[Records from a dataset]

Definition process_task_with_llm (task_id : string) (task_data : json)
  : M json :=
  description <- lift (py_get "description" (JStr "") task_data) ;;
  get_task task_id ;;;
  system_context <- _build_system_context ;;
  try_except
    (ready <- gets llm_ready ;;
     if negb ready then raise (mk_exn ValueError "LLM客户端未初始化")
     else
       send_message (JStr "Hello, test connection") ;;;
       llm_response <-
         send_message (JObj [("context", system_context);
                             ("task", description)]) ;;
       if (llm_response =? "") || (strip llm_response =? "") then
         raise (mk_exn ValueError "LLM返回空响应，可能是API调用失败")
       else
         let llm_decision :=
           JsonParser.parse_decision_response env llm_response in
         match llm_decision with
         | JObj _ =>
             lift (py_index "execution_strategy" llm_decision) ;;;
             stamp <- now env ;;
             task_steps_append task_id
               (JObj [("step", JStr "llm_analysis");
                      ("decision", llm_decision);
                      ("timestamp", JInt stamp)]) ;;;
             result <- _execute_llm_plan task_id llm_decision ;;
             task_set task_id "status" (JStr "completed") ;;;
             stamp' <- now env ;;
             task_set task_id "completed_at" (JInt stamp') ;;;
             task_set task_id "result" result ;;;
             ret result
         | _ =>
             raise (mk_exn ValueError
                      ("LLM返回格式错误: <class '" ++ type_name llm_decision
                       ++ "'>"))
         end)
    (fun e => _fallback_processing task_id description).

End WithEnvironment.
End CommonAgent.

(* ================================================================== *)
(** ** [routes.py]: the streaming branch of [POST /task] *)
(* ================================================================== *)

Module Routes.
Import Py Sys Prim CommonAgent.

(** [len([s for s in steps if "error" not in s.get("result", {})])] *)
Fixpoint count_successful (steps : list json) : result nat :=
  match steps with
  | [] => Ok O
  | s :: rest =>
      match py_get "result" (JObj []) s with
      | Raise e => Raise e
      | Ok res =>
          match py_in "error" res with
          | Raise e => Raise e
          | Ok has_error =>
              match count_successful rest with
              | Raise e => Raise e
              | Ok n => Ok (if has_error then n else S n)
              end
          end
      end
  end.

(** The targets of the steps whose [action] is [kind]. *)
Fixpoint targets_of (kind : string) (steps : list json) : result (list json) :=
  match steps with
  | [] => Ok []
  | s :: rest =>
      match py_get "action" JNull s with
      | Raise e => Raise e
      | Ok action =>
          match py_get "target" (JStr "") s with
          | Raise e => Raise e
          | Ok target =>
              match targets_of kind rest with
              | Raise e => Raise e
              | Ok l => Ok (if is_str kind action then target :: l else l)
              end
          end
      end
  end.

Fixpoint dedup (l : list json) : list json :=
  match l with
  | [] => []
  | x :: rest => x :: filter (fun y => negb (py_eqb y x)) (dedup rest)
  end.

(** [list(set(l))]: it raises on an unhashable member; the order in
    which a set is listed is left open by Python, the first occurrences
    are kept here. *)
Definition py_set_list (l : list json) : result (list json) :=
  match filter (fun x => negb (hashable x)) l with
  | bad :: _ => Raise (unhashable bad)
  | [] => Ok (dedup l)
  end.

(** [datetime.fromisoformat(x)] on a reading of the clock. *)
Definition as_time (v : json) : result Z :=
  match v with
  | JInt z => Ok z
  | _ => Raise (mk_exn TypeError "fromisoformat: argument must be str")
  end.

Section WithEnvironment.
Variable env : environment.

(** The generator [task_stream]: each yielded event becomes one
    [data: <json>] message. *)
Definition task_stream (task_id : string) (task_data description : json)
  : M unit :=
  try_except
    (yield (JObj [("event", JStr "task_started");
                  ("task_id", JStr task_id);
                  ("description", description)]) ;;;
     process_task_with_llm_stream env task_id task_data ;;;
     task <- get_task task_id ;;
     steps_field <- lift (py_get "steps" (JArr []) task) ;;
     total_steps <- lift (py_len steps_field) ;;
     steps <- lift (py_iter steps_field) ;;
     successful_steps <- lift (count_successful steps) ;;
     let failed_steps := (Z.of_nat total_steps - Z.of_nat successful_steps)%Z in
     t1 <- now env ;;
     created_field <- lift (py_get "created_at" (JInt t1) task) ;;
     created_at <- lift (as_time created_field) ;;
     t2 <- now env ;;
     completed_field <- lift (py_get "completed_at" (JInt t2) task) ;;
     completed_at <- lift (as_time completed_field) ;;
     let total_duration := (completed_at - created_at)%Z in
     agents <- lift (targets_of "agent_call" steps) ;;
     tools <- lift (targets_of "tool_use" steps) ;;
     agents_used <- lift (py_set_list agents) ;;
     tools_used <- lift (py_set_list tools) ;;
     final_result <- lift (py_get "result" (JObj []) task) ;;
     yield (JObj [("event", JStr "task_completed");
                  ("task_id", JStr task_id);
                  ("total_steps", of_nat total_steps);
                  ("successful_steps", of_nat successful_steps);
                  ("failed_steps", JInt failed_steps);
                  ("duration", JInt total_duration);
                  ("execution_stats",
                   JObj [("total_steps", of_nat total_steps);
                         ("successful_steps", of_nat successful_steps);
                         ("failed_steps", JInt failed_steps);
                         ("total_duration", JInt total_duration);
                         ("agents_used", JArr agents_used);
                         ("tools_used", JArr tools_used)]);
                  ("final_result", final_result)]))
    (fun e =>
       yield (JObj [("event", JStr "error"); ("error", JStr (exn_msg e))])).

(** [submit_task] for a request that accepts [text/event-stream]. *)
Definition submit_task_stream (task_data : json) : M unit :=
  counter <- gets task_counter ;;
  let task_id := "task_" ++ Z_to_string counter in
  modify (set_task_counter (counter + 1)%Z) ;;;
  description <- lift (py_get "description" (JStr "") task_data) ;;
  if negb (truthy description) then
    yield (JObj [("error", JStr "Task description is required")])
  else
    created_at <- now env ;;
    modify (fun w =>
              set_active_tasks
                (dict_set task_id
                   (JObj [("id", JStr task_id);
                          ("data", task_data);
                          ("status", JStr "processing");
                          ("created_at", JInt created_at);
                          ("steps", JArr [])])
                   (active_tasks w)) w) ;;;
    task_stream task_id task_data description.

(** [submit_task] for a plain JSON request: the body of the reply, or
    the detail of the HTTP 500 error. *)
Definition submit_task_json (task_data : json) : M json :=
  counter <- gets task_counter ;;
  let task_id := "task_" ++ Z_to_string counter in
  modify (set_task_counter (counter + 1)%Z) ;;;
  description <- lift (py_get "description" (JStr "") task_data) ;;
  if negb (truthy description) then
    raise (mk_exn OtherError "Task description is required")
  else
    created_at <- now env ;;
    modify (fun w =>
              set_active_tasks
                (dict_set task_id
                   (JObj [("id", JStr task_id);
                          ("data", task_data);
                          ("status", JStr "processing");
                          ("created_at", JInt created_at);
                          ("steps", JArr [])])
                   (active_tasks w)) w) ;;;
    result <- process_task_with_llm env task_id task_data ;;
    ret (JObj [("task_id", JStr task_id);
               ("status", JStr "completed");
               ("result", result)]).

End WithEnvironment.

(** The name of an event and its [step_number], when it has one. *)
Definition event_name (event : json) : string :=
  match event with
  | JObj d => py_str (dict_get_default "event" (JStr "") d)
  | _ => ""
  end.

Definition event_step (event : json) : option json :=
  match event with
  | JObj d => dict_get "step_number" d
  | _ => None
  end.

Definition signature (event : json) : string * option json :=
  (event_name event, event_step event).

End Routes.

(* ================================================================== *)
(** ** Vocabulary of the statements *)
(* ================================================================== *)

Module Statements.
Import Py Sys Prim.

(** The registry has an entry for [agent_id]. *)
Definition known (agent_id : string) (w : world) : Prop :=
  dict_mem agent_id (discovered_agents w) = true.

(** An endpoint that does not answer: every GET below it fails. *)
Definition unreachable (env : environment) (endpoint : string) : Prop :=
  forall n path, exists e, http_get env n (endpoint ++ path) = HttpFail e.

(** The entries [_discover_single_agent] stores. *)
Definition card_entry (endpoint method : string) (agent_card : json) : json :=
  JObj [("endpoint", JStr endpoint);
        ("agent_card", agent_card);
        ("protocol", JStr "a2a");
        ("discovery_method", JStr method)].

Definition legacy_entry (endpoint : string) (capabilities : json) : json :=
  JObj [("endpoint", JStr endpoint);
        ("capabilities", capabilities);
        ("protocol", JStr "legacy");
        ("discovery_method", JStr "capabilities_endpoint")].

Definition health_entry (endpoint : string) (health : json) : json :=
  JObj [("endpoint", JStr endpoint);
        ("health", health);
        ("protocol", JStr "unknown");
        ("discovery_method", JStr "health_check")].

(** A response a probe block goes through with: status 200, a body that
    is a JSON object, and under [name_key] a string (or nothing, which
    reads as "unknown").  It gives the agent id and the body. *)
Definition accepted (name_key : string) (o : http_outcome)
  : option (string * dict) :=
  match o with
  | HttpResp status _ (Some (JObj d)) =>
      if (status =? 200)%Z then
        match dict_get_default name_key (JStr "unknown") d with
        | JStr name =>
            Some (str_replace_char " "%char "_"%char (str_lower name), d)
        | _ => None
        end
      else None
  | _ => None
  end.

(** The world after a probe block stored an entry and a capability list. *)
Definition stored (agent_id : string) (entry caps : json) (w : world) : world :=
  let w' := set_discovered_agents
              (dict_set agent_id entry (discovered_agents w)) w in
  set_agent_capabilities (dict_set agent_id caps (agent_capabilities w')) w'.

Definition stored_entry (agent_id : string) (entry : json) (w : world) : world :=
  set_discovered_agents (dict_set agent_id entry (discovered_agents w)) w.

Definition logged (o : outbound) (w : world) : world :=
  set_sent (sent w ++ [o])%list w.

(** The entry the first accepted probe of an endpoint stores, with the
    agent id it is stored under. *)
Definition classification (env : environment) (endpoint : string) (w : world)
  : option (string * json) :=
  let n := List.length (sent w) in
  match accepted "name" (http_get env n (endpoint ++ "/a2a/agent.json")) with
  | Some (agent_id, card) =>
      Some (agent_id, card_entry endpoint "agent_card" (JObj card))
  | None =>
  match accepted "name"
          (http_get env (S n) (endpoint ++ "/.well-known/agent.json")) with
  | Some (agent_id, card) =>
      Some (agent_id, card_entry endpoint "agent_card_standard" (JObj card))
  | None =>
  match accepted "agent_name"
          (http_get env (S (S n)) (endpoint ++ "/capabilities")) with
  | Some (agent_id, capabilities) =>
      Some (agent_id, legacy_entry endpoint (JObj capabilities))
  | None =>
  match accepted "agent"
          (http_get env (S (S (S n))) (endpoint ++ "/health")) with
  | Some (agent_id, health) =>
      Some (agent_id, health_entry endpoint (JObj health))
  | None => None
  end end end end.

EXERCISE → Please return only the lines above, starting at the line that has "if (status =? 200)%Z then" and ending at the line that has "set_agent_capabilities (dict_set agent_id", keeping both and leaving each one unchanged.

OUTPUT FOR THIS EXERCISE →
      if (status =? 200)%Z then
        match dict_get_default name_key (JStr "unknown") d with
        | JStr name =>
            Some (str_replace_char " "%char "_"%char (str_lower name), d)
        | _ => None
        end
      else None
  | _ => None
  end.

(** The world after a probe block stored an entry and a capability list. *)
Definition stored (agent_id : string) (entry caps : json) (w : world) : world :=
  let w' := set_discovered_agents
              (dict_set agent_id entry (discovered_agents w)) w in
  set_agent_capabilities (dict_set agent_id caps (agent_capabilities w')) w'.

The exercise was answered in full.